Return every line of the data exactly as it stands.

-=-=-=-=-

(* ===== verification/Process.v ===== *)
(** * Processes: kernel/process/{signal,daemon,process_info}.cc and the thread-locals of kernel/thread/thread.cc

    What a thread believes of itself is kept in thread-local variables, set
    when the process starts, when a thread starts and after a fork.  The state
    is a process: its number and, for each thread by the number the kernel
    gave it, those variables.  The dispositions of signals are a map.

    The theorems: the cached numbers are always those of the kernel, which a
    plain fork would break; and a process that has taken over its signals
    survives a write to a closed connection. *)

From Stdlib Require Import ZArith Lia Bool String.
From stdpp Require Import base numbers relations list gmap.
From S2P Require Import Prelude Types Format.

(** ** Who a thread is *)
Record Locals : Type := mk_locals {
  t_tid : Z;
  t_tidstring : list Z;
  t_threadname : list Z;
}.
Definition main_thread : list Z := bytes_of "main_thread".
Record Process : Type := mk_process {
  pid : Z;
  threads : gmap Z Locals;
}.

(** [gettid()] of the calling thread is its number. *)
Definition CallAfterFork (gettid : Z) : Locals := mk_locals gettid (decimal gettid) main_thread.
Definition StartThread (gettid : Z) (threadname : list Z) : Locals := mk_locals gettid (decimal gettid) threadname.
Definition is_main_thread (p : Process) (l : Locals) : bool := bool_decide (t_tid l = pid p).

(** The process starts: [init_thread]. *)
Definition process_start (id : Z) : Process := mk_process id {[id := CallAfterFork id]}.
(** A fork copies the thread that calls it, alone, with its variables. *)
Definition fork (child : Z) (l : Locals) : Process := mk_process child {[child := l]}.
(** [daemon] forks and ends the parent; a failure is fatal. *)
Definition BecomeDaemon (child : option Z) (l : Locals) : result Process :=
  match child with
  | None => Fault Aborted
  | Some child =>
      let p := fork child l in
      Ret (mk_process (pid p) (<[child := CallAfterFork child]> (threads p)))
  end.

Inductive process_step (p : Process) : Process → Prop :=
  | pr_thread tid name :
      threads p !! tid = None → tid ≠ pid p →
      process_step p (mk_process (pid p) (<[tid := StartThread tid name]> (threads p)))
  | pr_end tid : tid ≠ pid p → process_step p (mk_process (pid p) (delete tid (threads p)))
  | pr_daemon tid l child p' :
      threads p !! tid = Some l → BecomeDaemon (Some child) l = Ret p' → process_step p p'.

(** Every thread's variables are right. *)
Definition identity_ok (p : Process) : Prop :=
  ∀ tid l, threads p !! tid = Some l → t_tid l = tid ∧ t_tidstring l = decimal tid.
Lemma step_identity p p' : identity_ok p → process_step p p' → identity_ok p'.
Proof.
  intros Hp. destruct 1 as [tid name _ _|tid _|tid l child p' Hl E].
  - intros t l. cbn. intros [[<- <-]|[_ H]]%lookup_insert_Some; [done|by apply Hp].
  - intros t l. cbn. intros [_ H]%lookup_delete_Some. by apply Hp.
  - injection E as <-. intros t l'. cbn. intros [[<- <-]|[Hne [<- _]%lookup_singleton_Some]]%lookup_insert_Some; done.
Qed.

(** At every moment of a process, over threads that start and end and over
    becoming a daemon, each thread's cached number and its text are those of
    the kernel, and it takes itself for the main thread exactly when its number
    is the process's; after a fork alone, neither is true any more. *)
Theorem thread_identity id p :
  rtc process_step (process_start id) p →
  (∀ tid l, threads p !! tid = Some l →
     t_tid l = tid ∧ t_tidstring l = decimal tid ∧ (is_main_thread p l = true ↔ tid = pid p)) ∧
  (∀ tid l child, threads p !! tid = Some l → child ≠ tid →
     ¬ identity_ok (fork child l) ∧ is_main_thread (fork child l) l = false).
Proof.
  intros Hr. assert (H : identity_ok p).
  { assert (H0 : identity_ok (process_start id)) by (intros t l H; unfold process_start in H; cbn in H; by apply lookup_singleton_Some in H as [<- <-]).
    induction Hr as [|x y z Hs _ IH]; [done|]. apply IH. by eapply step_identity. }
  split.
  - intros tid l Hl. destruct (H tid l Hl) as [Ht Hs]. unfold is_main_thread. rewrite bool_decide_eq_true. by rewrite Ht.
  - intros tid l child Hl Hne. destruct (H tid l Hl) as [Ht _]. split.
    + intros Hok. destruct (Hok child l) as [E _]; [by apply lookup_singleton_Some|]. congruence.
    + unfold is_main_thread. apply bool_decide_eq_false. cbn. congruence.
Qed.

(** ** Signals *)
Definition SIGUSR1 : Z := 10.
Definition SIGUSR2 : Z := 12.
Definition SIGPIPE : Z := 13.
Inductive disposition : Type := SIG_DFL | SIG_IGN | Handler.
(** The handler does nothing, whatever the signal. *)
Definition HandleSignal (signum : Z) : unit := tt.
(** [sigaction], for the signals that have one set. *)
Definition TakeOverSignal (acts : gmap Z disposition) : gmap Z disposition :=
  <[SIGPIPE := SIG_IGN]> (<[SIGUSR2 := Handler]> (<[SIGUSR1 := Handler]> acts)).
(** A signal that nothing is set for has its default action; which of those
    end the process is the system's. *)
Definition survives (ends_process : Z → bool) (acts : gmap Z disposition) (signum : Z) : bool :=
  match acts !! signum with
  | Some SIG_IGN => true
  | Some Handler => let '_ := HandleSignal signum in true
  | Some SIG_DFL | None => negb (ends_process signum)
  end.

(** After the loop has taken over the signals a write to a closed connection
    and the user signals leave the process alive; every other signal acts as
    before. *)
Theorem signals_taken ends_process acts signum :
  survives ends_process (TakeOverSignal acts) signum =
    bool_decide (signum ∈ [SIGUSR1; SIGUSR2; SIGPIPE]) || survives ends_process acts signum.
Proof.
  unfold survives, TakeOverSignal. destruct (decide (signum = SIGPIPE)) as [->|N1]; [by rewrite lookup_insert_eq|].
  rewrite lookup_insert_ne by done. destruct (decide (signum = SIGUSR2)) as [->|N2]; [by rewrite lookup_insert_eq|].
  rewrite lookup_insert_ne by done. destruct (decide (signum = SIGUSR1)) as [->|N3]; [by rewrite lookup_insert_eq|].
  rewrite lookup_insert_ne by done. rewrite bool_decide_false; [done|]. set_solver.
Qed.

-=-=-=-=-

__Answer__:
(* ===== verification/Process.v ===== *)
(** * Processes: kernel/process/{signal,daemon,process_info}.cc and the thread-locals of kernel/thread/thread.cc

    What a thread believes of itself is kept in thread-local variables, set
    when the process starts, when a thread starts and after a fork.  The state
    is a process: its number and, for each thread by the number the kernel
    gave it, those variables.  The dispositions of signals are a map.

    The theorems: the cached numbers are always those of the kernel, which a
    plain fork would break; and a process that has taken over its signals
    survives a write to a closed connection. *)

From Stdlib Require Import ZArith Lia Bool String.
From stdpp Require Import base numbers relations list gmap.
From S2P Require Import Prelude Types Format.

(** ** Who a thread is *)
Record Locals : Type := mk_locals {
  t_tid : Z;
  t_tidstring : list Z;
  t_threadname : list Z;
}.
Definition main_thread : list Z := bytes_of "main_thread".
Record Process : Type := mk_process {
  pid : Z;
  threads : gmap Z Locals;
}.

(** [gettid()] of the calling thread is its number. *)
Definition CallAfterFork (gettid : Z) : Locals := mk_locals gettid (decimal gettid) main_thread.
Definition StartThread (gettid : Z) (threadname : list Z) : Locals := mk_locals gettid (decimal gettid) threadname.
Definition is_main_thread (p : Process) (l : Locals) : bool := bool_decide (t_tid l = pid p).

(** The process starts: [init_thread]. *)
Definition process_start (id : Z) : Process := mk_process id {[id := CallAfterFork id]}.
(** A fork copies the thread that calls it, alone, with its variables. *)
Definition fork (child : Z) (l : Locals) : Process := mk_process child {[child := l]}.
(** [daemon] forks and ends the parent; a failure is fatal. *)
Definition BecomeDaemon (child : option Z) (l : Locals) : result Process :=
  match child with
  | None => Fault Aborted
  | Some child =>
      let p := fork child l in
      Ret (mk_process (pid p) (<[child := CallAfterFork child]> (threads p)))
  end.

Inductive process_step (p : Process) : Process → Prop :=
  | pr_thread tid name :
      threads p !! tid = None → tid ≠ pid p →
      process_step p (mk_process (pid p) (<[tid := StartThread tid name]> (threads p)))
  | pr_end tid : tid ≠ pid p → process_step p (mk_process (pid p) (delete tid (threads p)))
  | pr_daemon tid l child p' :
      threads p !! tid = Some l → BecomeDaemon (Some child) l = Ret p' → process_step p p'.

(** Every thread's variables are right. *)
Definition identity_ok (p : Process) : Prop :=
  ∀ tid l, threads p !! tid = Some l → t_tid l = tid ∧ t_tidstring l = decimal tid.
Lemma step_identity p p' : identity_ok p → process_step p p' → identity_ok p'.
Proof.
  intros Hp. destruct 1 as [tid name _ _|tid _|tid l child p' Hl E].
  - intros t l. cbn. intros [[<- <-]|[_ H]]%lookup_insert_Some; [done|by apply Hp].
  - intros t l. cbn. intros [_ H]%lookup_delete_Some. by apply Hp.
  - injection E as <-. intros t l'. cbn. intros [[<- <-]|[Hne [<- _]%lookup_singleton_Some]]%lookup_insert_Some; done.
Qed.

(** At every moment of a process, over threads that start and end and over
    becoming a daemon, each thread's cached number and its text are those of
    the kernel, and it takes itself for the main thread exactly when its number
    is the process's; after a fork alone, neither is true any more. *)
Theorem thread_identity id p :
  rtc process_step (process_start id) p →
  (∀ tid l, threads p !! tid = Some l →
     t_tid l = tid ∧ t_tidstring l = decimal tid ∧ (is_main_thread p l = true ↔ tid = pid p)) ∧
  (∀ tid l child, threads p !! tid = Some l → child ≠ tid →
     ¬ identity_ok (fork child l) ∧ is_main_thread (fork child l) l = false).
Proof.
  intros Hr. assert (H : identity_ok p).
  { assert (H0 : identity_ok (process_start id)) by (intros t l H; unfold process_start in H; cbn in H; by apply lookup_singleton_Some in H as [<- <-]).
    induction Hr as [|x y z Hs _ IH]; [done|]. apply IH. by eapply step_identity. }
  split.
  - intros tid l Hl. destruct (H tid l Hl) as [Ht Hs]. unfold is_main_thread. rewrite bool_decide_eq_true. by rewrite Ht.
  - intros tid l child Hl Hne. destruct (H tid l Hl) as [Ht _]. split.
    + intros Hok. destruct (Hok child l) as [E _]; [by apply lookup_singleton_Some|]. congruence.
    + unfold is_main_thread. apply bool_decide_eq_false. cbn. congruence.
Qed.

(** ** Signals *)
Definition SIGUSR1 : Z := 10.
Definition SIGUSR2 : Z := 12.
Definition SIGPIPE : Z := 13.
Inductive disposition : Type := SIG_DFL | SIG_IGN | Handler.
(** The handler does nothing, whatever the signal. *)
Definition HandleSignal (signum : Z) : unit := tt.
(** [sigaction], for the signals that have one set. *)
Definition TakeOverSignal (acts : gmap Z disposition) : gmap Z disposition :=
  <[SIGPIPE := SIG_IGN]> (<[SIGUSR2 := Handler]> (<[SIGUSR1 := Handler]> acts)).
(** A signal that nothing is set for has its default action; which of those
    end the process is the system's. *)
Definition survives (ends_process : Z → bool) (acts : gmap Z disposition) (signum : Z) : bool :=
  match acts !! signum with
  | Some SIG_IGN => true
  | Some Handler => let '_ := HandleSignal signum in true
  | Some SIG_DFL | None => negb (ends_process signum)
  end.

(** After the loop has taken over the signals a write to a closed connection
    and the user signals leave the process alive; every other signal acts as
    before. *)
Theorem signals_taken ends_process acts signum :
  survives ends_process (TakeOverSignal acts) signum =
    bool_decide (signum ∈ [SIGUSR1; SIGUSR2; SIGPIPE]) || survives ends_process acts signum.
Proof.
  unfold survives, TakeOverSignal. destruct (decide (signum = SIGPIPE)) as [->|N1]; [by rewrite lookup_insert_eq|].
  rewrite lookup_insert_ne by done. destruct (decide (signum = SIGUSR2)) as [->|N2]; [by rewrite lookup_insert_eq|].
  rewrite lookup_insert_ne by done. destruct (decide (signum = SIGUSR1)) as [->|N3]; [by rewrite lookup_insert_eq|].
  rewrite lookup_insert_ne by done. rewrite bool_decide_false; [done|]. set_solver.
Qed.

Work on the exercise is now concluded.